Business Services Industry
Zacks Analyst Blog Highlights: Website Pros, CF Industries, Vertex Pharmaceuticals, Johnson & Johnson and Iron Mountain
Business Wire, April 4, 2008
CHICAGO -- Zacks.com announces the list of stocks featured in the Analyst Blog. Every day the Zacks Equity Research analysts discuss the latest news and events impacting stocks and the financial markets. Stocks recently featured in the blog include: Website Pros (Nasdaq: WSPI), CF Industries (NYSE: CF), Vertex Pharmaceuticals, Inc. (Nasdaq: VRTX), Johnson & Johnson (NYSE: JNJ) and Iron Mountain (NYSE: IRM).
See the latest posts to the Analyst Blog:
http://www.zacks.com/blog/post_info.html?g=6
Here are highlights from Thursday's Analyst Blog:
Website Pros Highly Recommended
Website Pros (Nasdaq: WSPI) is a leading provider of Web services for Small and Medium Businesses (SMBs). The company uses a factory approach that it can leverage over thousands of customers. The addition of Web.com provides excellent cross-selling opportunities as WSPI can offer its higher-end services to existing Web.com customers.
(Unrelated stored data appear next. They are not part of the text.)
(* ===== verification/Collections.v ===== *)
(** * Collections: ordered maps, ordered sets and multimaps (ts-collections/src/ordered_map.rs, ordered_set.rs,
    multimap.rs)

    A hash map of the standard library is a [gmap]; an operation that indexes one returns [None] where it
    panics. [OrderedDict] is what an insertion-ordered map promises to its clients: it behaves as the list of
    its entries. *)
From stdpp Require Export gmap.
From S2P Require Import Prelude.

(** ** Association lists: what an insertion-ordered map means *)
Section assoc.
Context {K V : Type} `{EqDecision K}.
Implicit Types (l : list (K * V)) (key : K) (value : V).

Fixpoint assoc_get key l : option V :=
  match l with
  | [] => None
  | (k, v) :: l => if decide (k = key) then Some v else assoc_get key l
  end.

(** In its place when the key is there, at the end otherwise. *)
Fixpoint assoc_set key value l : list (K * V) :=
  match l with
  | [] => [(key, value)]
  | (k, v) :: l => if decide (k = key) then (k, value) :: l else (k, v) :: assoc_set key value l
  end.

Fixpoint assoc_delete key l : list (K * V) :=
  match l with
  | [] => []
  | (k, v) :: l => if decide (k = key) then l else (k, v) :: assoc_delete key l
  end.
End assoc.

(** ** The interface *)
Class OrderedDict (K V M : Type) : Type := {
  od_new : M;
  od_set : K -> V -> M -> M;
  od_get : K -> M -> option V;
  od_has : K -> M -> bool;
  od_delete : K -> M -> M;
  od_values : M -> option (list V);
  od_entries : M -> option (list (K * V));
  od_size : M -> nat;
}.

Class OrderedDictLaws (K V M : Type) `{EqDecision K} `{OrderedDict K V M} : Type := {
  (** [m] holds the entries [l], in order. *)
  od_holds : M -> list (K * V) -> Prop;
  od_holds_new : od_holds od_new [];
  od_holds_set m l k v : od_holds m l -> od_holds (od_set k v m) (assoc_set k v l);
  od_holds_get m l k : od_holds m l -> od_get k m = assoc_get k l;
  od_holds_has m l k : od_holds m l -> od_has k m = bool_decide (k ∈ l.*1);
  od_holds_delete m l k : od_holds m l -> od_holds (od_delete k m) (assoc_delete k l);
  od_holds_values m l : od_holds m l -> od_values m = Some l.*2;
  od_holds_entries m l : od_holds m l -> od_entries m = Some l;
  od_holds_size m l : od_holds m l -> od_size m = length l;
}.

(** ** OrderedMap *)
Module OrderedMap.

Record OrderedMap (K V : Type) `{Countable K} : Type := mkOrderedMap {
  keys : list K;
  mp : gmap K V;
}.
Arguments mkOrderedMap {_ _ _ _} _ _.
Arguments keys {_ _ _ _} _.
Arguments mp {_ _ _ _} _.

Section ordered_map.
Context {K V : Type} `{Countable K}.
Implicit Types (m : OrderedMap K V) (key : K) (value : V).

Definition new : OrderedMap K V := mkOrderedMap [] ∅.

Definition is_empty m : bool := match keys m with [] => true | _ => false end.

Definition has m key : bool := bool_decide (is_Some (mp m !! key)).

Definition set m key value : OrderedMap K V :=
  mkOrderedMap (if has m key then keys m else keys m ++ [key]) (<[key := value]> (mp m)).

Definition from_list (items : list (K * V)) : OrderedMap K V :=
  fold_left (fun mp item => set mp (fst item) (snd item)) items new.

Definition get m key : option V := mp m !! key.

(** [zero] is [V::default()]. *)
Definition get_or_zero (zero : V) m key : V := default zero (mp m !! key).

(** The key at an index that is not negative and below the length with the value the hash map has for it:
    the outer [None] is the panic of an index into the hash map. *)
Definition entry_at m (index : Z) : option (option (K * V)) :=
  if (index <? 0) || (Z.of_nat (length (keys m)) <=? index) then Some None
  else
    key ← keys m !! Z.to_nat index;
    value ← mp m !! key;
    Some (Some (key, value)).

(** [Vec::remove] at an index of the vector. *)
Definition vec_remove {A} (i : nat) (l : list A) : list A := take i l ++ drop (S i) l.

Definition position key (l : list K) : option nat := fst <$> list_find (eq key) l.

Definition delete m key : option V * OrderedMap K V :=
  match mp m !! key with
  | None => (None, m)
  | Some v =>
      let mp := base.delete key (mp m) in
      match position key (keys m) with
      | None => (Some v, mkOrderedMap (keys m) mp)
      | Some i =>
          let keys :=
            if decide (i = 0%nat) then vec_remove 0 (keys m)
            else if decide (i = length (keys m) - 1)%nat then take (length (keys m) - 1) (keys m)
            else vec_remove i (keys m) in
          (Some v, mkOrderedMap keys mp)
      end
  end.

Definition values m : option (list V) := mapM (fun key => mp m !! key) (keys m).

Definition entries m : option (list (K * V)) := mapM (fun key => pair key <$> mp m !! key) (keys m).

Definition clear m : OrderedMap K V := mkOrderedMap [] ∅.

Definition size m : nat := length (keys m).

Definition clone_map m : OrderedMap K V := mkOrderedMap (keys m) (mp m).

(** [PartialEq] *)
Definition eq_map `{EqDecision V} m1 m2 : bool := bool_decide (keys m1 = keys m2) && bool_decide (mp m1 = mp m2).

(** The calls of the callbacks in order, on the state [S] they share; [None] is the panic of [entries]. *)
Definition diff_ordered_maps_func {S : Type} m1 m2 (equal_values : V -> V -> S -> bool * S)
    (on_added on_removed : K -> V -> S -> S) (on_modified : K -> V -> V -> S -> S) (s : S) : option S :=
  entries2 ← entries m2;
  let s := fold_left (fun s '(k, v2) =>
    match get m1 k with None => on_added k v2 s | Some _ => s end) entries2 s in
  entries1 ← entries m1;
  Some (fold_left (fun s '(k, v1) =>
    match get m2 k with
    | Some v2 => let '(eq, s) := equal_values v1 v2 s in if eq then s else on_modified k v1 v2 s
    | None => on_removed k v1 s
    end) entries1 s).

Definition diff_ordered_maps `{EqDecision V} {S : Type} m1 m2 (on_added on_removed : K -> V -> S -> S)
    (on_modified : K -> V -> V -> S -> S) (s : S) : option S :=
  diff_ordered_maps_func m1 m2 (fun v1 v2 s => (bool_decide (v1 = v2), s)) on_added on_removed on_modified s.
End ordered_map.

#[global] Instance ordered_map_dict `{Countable K} {V} : OrderedDict K V (OrderedMap K V) := {
  od_new := new;
  od_set key value m := set m key value;
  od_get key m := get m key;
  od_has key m := has m key;
  od_delete key m := snd (delete m key);
  od_values := values;
  od_entries := entries;
  od_size := size;
}.
End OrderedMap.

(** ** OrderedSet *)
Module OrderedSet.

Record OrderedSet (T : Type) `{Countable T} : Type := mkOrderedSet {
  values : list T;
  set : gset T;
}.
Arguments mkOrderedSet {_ _ _} _ _.
Arguments values {_ _ _} _.
Arguments set {_ _ _} _.

Section ordered_set.
Context {T : Type} `{Countable T}.
Implicit Types (s : OrderedSet T) (value : T).

Definition new : OrderedSet T := mkOrderedSet [] ∅.

Definition has s value : bool := bool_decide (value ∈ set s).

Definition add s value : OrderedSet T :=
  mkOrderedSet (if has s value then values s else values s ++ [value]) ({[value]} ∪ set s).

(** [Vec::retain] *)
Definition delete s value : bool * OrderedSet T :=
  if has s value
  then (true, mkOrderedSet (filter (fun existing => existing <> value) (values s)) (set s ∖ {[value]}))
  else (false, s).

Definition clear s : OrderedSet T := mkOrderedSet [] ∅.

Definition size s : nat := length (values s).

Definition clone_set s : OrderedSet T := mkOrderedSet (values s) (set s).
End ordered_set.
End OrderedSet.

(** ** MultiMap *)
Module MultiMap.

Abbreviation MultiMap K V := (gmap K (list V)) (only parsing).

Section multi_map.
Context {K V : Type} `{Countable K}.
Implicit Types (m : MultiMap K V) (key : K) (value : V).

Definition has m key : bool := bool_decide (is_Some (m !! key)).
Definition get m key : option (list V) := m !! key.

(** [entry(key).or_default().push(value)] *)
Definition add m key value : MultiMap K V := <[key := default [] (m !! key) ++ [value]]> m.

Definition group_by (items : list V) (group_id : V -> K) : MultiMap K V :=
  fold_left (fun m item => add m (group_id item) item) items ∅.

Definition remove `{EqDecision V} m key value : MultiMap K V :=
  match m !! key with
  | None => m
  | Some values =>
      match list_find (eq value) values with
      | None => m
      | Some (i, _) =>
          if decide (length values = 1%nat) then base.delete key m
          else <[key := OrderedMap.vec_remove i values]> m
      end
  end.

Definition remove_all m key : MultiMap K V := base.delete key m.
Definition len m : nat := size m.
Definition is_empty m : bool := bool_decide (m = ∅).
Definition clear m : MultiMap K V := ∅.
End multi_map.
End MultiMap.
Moreover, the acquisition will be accretive in 2008 and result in cost savings of nearly $12 million. With a falling reliance on Discover as a partner, we believe WSPI's valuation will increase. We therefore reiterate our Buy recommendation on WSPI with a $15.00 price target.
Target $125 on CF Industries
CF Industries (NYSE: CF) has leading market shares in many key fertilizers. Strong domestic and international grain markets have produced an exceptionally high global demand for fertilizer, translating into substantially higher selling prices for all the products.
As a result, we rate the shares a Buy with a target of $125.00. This is 11.9x our 2008 estimate. Currently, CF Industries Holdings is valued at 9.9x our 2008 estimate of $10.49.
Retail Slowdown Affecting Taubman
Taubman Centers (NYSE: TCO) reported solid 4Q07 and full-year 2007 results with FFO increasing of 4.8% and 12.5% over comparable periods in 2006. Better-than-expected results were due to rental rate growth at existing malls and contributions from new mall openings and expansions. Retail spending continues to support mall fundamentals, and all operating metrics reported positive results in year-over-year comparisons.
However, the U.S. economy is faltering and consumer spending patterns in early 2008 are not encouraging. We are concerned about retail stocks in an inflationary and weakening economic environment.
Taubman is currently trading 15.8x our 2008 projected FFO [funds from operations] estimates, which is about 21% higher than regional mall sector averages and 30% higher than retail strip FFO averages. We sense that retail stocks could be in for a rougher road and expect a continued pullback as more bad news on the economy comes out. It seems that spending will moderate in the next six months as consumers face increasing energy costs, and a free-falling housing market.
Will Vertex Reach Its Potential?
Vertex Pharmaceuticals, Inc.'s (Nasdaq: VRTX) stock has had a wild ride over the past several months; it was previously down big as timeline slippage for the filing of Telaprevir and increasing cash burn rates have frustrated shareholders. However, the clinical data, on Telaprevir and other pipeline candidates, continues to look very strong.
There is little doubt in our mind that Telaprevir has blockbuster sales potential. As these issues ebb and flow, Vertex stock will probably continue to be volatile. The burn rate and high expectations will likely keep the shares from breaking out to the upside until the approval of the drug perhaps in 2011. In the meantime, Vertex's stock can probably be traded effectively, buying when the name goes below $20 and selling after a strong run-up.
Vertex represents an attractive long-term opportunity based on the potential blockbuster sales of Telaprevir. Other pipeline candidates such as VX-702, VX-770, and VX-509 also look very interesting. However, catalysts seem limited until the second half of the year and Vertex is burning cash at a significant rate.
At less than $20, Vertex becomes a Buy based on the attractiveness of Telaprevir, or the notion that Johnson & Johnson (NYSE: JNJ) may decide to acquire the entire company in order to obtain the U.S. rights to the drug. This is a distinctive possibility in our view, although we believe Vertex management would be hesitant to sell at that depressed level.
Iron Mountain Target Adjusted
While we remain encouraged by strength in Iron Mountain's (NYSE: IRM) storage services business, much of the company's growth has been through acquisitions, which involves integration risk. This becomes more difficult with the company's growing revenue base as it will be required to make larger acquisitions.
Moreover, we are concerned about IRM s rising level of debt. We therefore maintain a Hold rating on IRM shares, and lower our six-month price target to $28.00. This is based on a P/S multiple of 1.8x our 2008 sales estimate, the high-end of its peer group range.